During an Oval Office meeting with Colombian President Juan Manuel Santos, Obama said the pact would boost U.S. exports to Colombia by $1 billion per year and support thousands of American jobs.Wow, are unionization rights becoming a cornerstone of American free trade agreements? It certainly seems that way with President Obama. The Labor standards part is also included in the agreement itself, and its provisions pretty much verbatim conform with those of the Korea FTA (and ILO principles) as mentioned above. The case is the same for Panama. Once again, input of labor is guaranteed along with those of employers.
The Obama administration announced a breakthrough on the long-stalled trade deal Wednesday after the Colombian government agreed to take additional steps to protect workers' rights, including the right to organize. Labor rights had been a key concern for U.S. officials given the high rate of violence against union members in Colombia.
In case of the Colombia agreement, though, the biggest concern is Colombia's continued human rights atrocities. But even some prominent Human Rights NGOs that do not approve of the agreement acknowledge that President Obama has made significant progress:
With the action plan, the Colombian government does commit to some important steps, including expanding protection programs for trade unionists and designating 100 labor inspectors to address abuses committed by the so-called “cooperatives” that limit worker rights. Our organizations appreciate both that the Obama Administration has insisted on this important linkage of advancements in protection of trade unionists as well as labor rights improvements to the FTA, and that the Santos Administration has assumed this challenge. But it takes time as well as political will to ensure that these words and plans lead to a reduction in violence and effective exercise of labor rights. The priority appears to be to finalize this before the end of the year, rather than ensuring real and lasting results. [Joint Letter from Latin America Working Group, US Office on Colombia, and Washington Office on Latin America.]I do think that in Colombia, human rights violations are a major issue, and if someone wants to argue that we should not have an FTA with Colombia, period, until their level of violence come down, it is a view I can respect and even admire.

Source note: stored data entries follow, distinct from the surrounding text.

(** * darch: image definitions, dependency validation, build and extraction

    A shallow embedding of [images/images.go] (package [images]) and of the
    containerd based [Session.ExtractImage] (package [repository]), with the
    properties of the design document stated over it.

    Conventions.
    - A Go [error] value is an [option error]: [None] is [nil].
    - A Go [(T, error)] result is a [result T].
    - A Go [map[string]T] is a [gmap string T]; a [nil] map argument is
      [None : option (gmap string T)].
    - [verifyDependencies] is recursive without a syntactic bound, so its
      embedding carries a [fuel] that counts invocations; [None] as outer
      result means that the given number of invocations did not suffice. *)

From stdpp Require Import gmap strings list fin_maps relations.

#[local] Set Warnings "-register-all".

(** ** Computations with effects

    A Go function that acts on the outside world is a function from the
    state of that world to its result, the state afterwards and the events it
    added to the history, oldest first. *)
Definition Run (S E A : Type) : Type := S → A * S * list E.

Definition ret {S E A} (a : A) : Run S E A := λ s, (a, s, []).

Definition bind {S E A A'} (m : Run S E A) (k : A → Run S E A') : Run S E A' :=
  λ s, let '(a, s1, evs1) := m s in
       let '(a', s2, evs2) := k a s1 in
       (a', s2, evs1 ++ evs2).

Notation "'do' x <- m 'in' k" := (bind m (λ x, k))
  (at level 10, x name, m at level 100, k at level 200,
   format "'[v' 'do'  x  <-  m  'in'  '/' k ']'").

Definition emit {S E} (ev : E) : Run S E unit := λ s, (tt, s, [ev]).

(** [defer cleanup()] placed before [body]: the cleanup runs when [body]
    returns, whatever it returns, and its own result is dropped. *)
Definition defer {S E A C} (cleanup : Run S E C) (body : Run S E A) : Run S E A :=
  do r <- body in
  do _u <- cleanup in
  ret r.

(** The result, the final state and the history of a run. *)
Definition result_of {S E A} (r : A * S * list E) : A := r.1.1.
Definition state_of {S E A} (r : A * S * list E) : S := r.1.2.
Definition events_of {S E A} (r : A * S * list E) : list E := r.2.

Module Images.

(** ** Errors *)

(** One constructor per [fmt.Errorf] site of [images.go]; [ErrExternal]
    stands for the errors handed back by [os], [encoding/json] and
    [os/exec]. *)
Inductive error : Type :=
  | ErrImageRequired
  | ErrImagesDirRequired
  | ErrImageDirMissing (imageDir : string)
  | ErrNoConfiguration (configPath : string)
  | ErrNoInherit (imageName : string)
  | ErrCyclical (imageName : string)
  | ErrMissingParent (imageName inherits : string)
  | ErrExternal (msg : string).

#[global] Instance error_eq_dec : EqDecision error.
Proof. solve_decision. Defined.

(** The text of the error, as [fmt.Errorf] formats it. *)
Definition Error (e : error) : string :=
  match e with
  | ErrImageRequired => "An image must be provided"
  | ErrImagesDirRequired => "An image directory must be provided"
  | ErrImageDirMissing d => "Image directory " +:+ d +:+ " doesn't exist"
  | ErrNoConfiguration p => "No configuration file exists at " +:+ p
  | ErrNoInherit n => "No inherit property given for image " +:+ n
  | ErrCyclical n => "Image " +:+ n +:+ " has a cyclical dependency"
  | ErrMissingParent n p =>
      "Image defintion " +:+ n +:+ " inherits from " +:+ p +:+ ", which doesn't exist"
  | ErrExternal msg => msg
  end.

Inductive result (A : Type) : Type :=
  | Ok (a : A)
  | Err (e : error).
Arguments Ok {A} a.
Arguments Err {A} e.

(** ** Data model *)

Record ImageDefinition : Type := mkImageDefinition {
  Name : string;
  ImageDir : string;
  ImagesDir : string;
  Inherits : string
}.

Record imageConfiguration : Type := mkImageConfiguration {
  cfg_Inherits : string
}.

#[global] Instance ImageDefinition_eq_dec : EqDecision ImageDefinition.
Proof. solve_decision. Defined.

(** [strings.HasPrefix s prefix] *)
Definition HasPrefix (s prefix : string) : bool := String.prefix prefix s.

(** [len(s) == 0] *)
Definition is_empty (s : string) : bool :=
  match s with EmptyString => true | String _ _ => false end.

(** [s[n:len(s)]] *)
Fixpoint string_drop (n : nat) (s : string) : string :=
  match n, s with
  | 0, _ => s
  | S n, String _ s => string_drop n s
  | S _, EmptyString => EmptyString
  end.

(** ** Dependency validation *)

Fixpoint verifyDependencies (fuel : nat) (imageDefinition : ImageDefinition)
    (imageDefinitions : gmap string ImageDefinition)
    (currentStack : option (gmap string bool)) : option (option error) :=
  match fuel with
  | 0 => None
  | S fuel =>
      let currentStack := default ∅ currentStack in
      if HasPrefix (Inherits imageDefinition) "external:" then
        (* we reached the end, all good! *)
        Some None
      else if decide (is_Some (currentStack !! Inherits imageDefinition)) then
        (* Cyclical dependency detected! *)
        Some (Some (ErrCyclical (Name imageDefinition)))
      else
        (* Make this image as having been traversed. *)
        let currentStack := <[Name imageDefinition := true]> currentStack in
        match imageDefinitions !! Inherits imageDefinition with
        | Some parent =>
            verifyDependencies fuel parent imageDefinitions (Some currentStack)
        | None =>
            Some (Some (ErrMissingParent (Name imageDefinition)
                                         (Inherits imageDefinition)))
        end
  end.

(** The second loop of [BuildAllDefinitions]: the definitions are visited in
    the order [range] yields them and the first error is returned. *)
Fixpoint verifyAll (fuel : nat) (order : list (string * ImageDefinition))
    (imageDefinitions : gmap string ImageDefinition) : option (option error) :=
  match order with
  | [] => Some None
  | (_, imageDefinition) :: order =>
      match verifyDependencies fuel imageDefinition imageDefinitions None with
      | None => None
      | Some (Some err) => Some (Some err)
      | Some None => verifyAll fuel order imageDefinitions
      end
  end.

(** ** The inheritance graph of a definition set *)

Definition is_external (inherits : string) : bool := HasPrefix inherits "external:".

(** A definition set as [BuildAllDefinitions] builds it: every definition
    sits under its own name. *)
Definition well_keyed (imageDefinitions : gmap string ImageDefinition) : Prop :=
  map_Forall (λ k d, Name d = k) imageDefinitions.

(** [a] inherits from [b]: the definition named [a] names [b] as its parent
    and does not mark it external. *)
Definition inherits_from (imageDefinitions : gmap string ImageDefinition)
    (a b : string) : Prop :=
  ∃ d, imageDefinitions !! a = Some d
       ∧ is_external (Inherits d) = false ∧ Inherits d = b.

(** No image is its own ancestor. *)
Definition acyclic (imageDefinitions : gmap string ImageDefinition) : Prop :=
  ∀ a, ¬ tc (inherits_from imageDefinitions) a a.

(** Every parent that is not external is a definition of the set. *)
Definition resolvable (imageDefinitions : gmap string ImageDefinition) : Prop :=
  map_Forall (λ _ d, is_external (Inherits d) = false →
                     is_Some (imageDefinitions !! Inherits d))
             imageDefinitions.

(** Following the parents from [a] one comes to an image that is its own
    ancestor. *)
Definition leads_to_cycle (imageDefinitions : gmap string ImageDefinition)
    (a : string) : Prop :=
  ∃ b, rtc (inherits_from imageDefinitions) a b
       ∧ tc (inherits_from imageDefinitions) b b.

(** What an error of the validation says is true of the graph: a cyclical
    dependency is reported at an image on a cycle, a missing parent at an
    image whose parent is not marked external and is no definition of the
    set, and either image is the start of the walk or one of its
    ancestors. *)
Definition error_holds (defs : gmap string ImageDefinition) (start : string)
    (e : error) : Prop :=
  match e with
  | ErrCyclical n =>
      rtc (inherits_from defs) start n ∧ tc (inherits_from defs) n n
  | ErrMissingParent n p =>
      rtc (inherits_from defs) start n
      ∧ inherits_from defs n p ∧ defs !! p = None
  | _ => False
  end.

(** ** Reading definitions from disk *)

Section Definitions.

(** The helpers of package [utils] and of the Go library that
    [BuildDefinition] reads the disk through.  Nothing is written while
    definitions are loaded, so they are functions of their arguments. *)
Variable ExpandPath : string → string.
Variable path_Join : string → string → string.
Variable DirectoryExists : string → bool.
Variable FileExists : string → bool.
Variable GetChildDirectories : string → result (list string).
Variable ReadFile : string → result string.

(** [encoding/json]: decode [data] as an object and read the string under
    [key]; [Err] for data that does not decode, [Ok None] for a missing
    key. *)
Variable json_field : string → string → result (option string).

(** Go's [range] over a map yields its entries in an unspecified order. *)
Variable range : gmap string ImageDefinition → list (string * ImageDefinition).

(** [json.Unmarshal(data, &cfg)]: a key absent from the data leaves the
    field of the struct as it was. *)
Definition json_Unmarshal (data : string) (cfg : imageConfiguration)
    : result imageConfiguration :=
  match json_field data "inherits" with
  | Err e => Err e
  | Ok None => Ok cfg
  | Ok (Some v) => Ok {| cfg_Inherits := v |}
  end.

Definition loadImageConfiguration (image : ImageDefinition)
    : result imageConfiguration :=
  let imageConfigurationPath := path_Join (ImageDir image) "config.json" in
  let imageConfiguration := {| cfg_Inherits := EmptyString |} in
  if negb (FileExists imageConfigurationPath) then
    Err (ErrNoConfiguration imageConfigurationPath)
  else
    match ReadFile imageConfigurationPath with
    | Err err => Err err
    | Ok jsonData =>
        match json_Unmarshal jsonData imageConfiguration with
        | Err err => Err err
        | Ok imageConfiguration =>
            if is_empty (cfg_Inherits imageConfiguration) then
              Err (ErrNoInherit (Name image))
            else Ok imageConfiguration
        end
    end.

I don't think there's anything wrong with that point of view. But it is more than far-fetched to call even the Colombia FTA a "NAFTA-style" agreement.
That's where I want to end this piece. We should have an open debate about the merits of each free trade agreement. But it is preposterous to call the agreements President Obama is negotiating "NAFTA-style." It represents, on the part of the speaker, profound ignorance about NAFTA, just what the complaints about NAFTA are, and what is in these agreement. I don't have a particular problem with people disagreeing with this trade agreement or that one. But we have got to get rid of the habit of having knee-jerk reactions, or of being so lazy that we cannot do the homework on what it is that you are opposing, and thus just labeling it "NAFTA-style."
This is - though to a smaller degree - similar to right wingers' talking point that President Obama's health reform is a "government takeover of healthcare." It has nothing to do with the truth, but it sounds nasty and it scares people. It riles people up. So they use it. The case for constantly labeling any and all free trade agreements "NAFTA-style" is equally as ignorant, dishonest. It is not factual. It is rhetoric that sounds nasty, scares people, and riles them up. It sensationalizes and helps persuade people who are already sour on NAFTA. Only one problem: It's not true.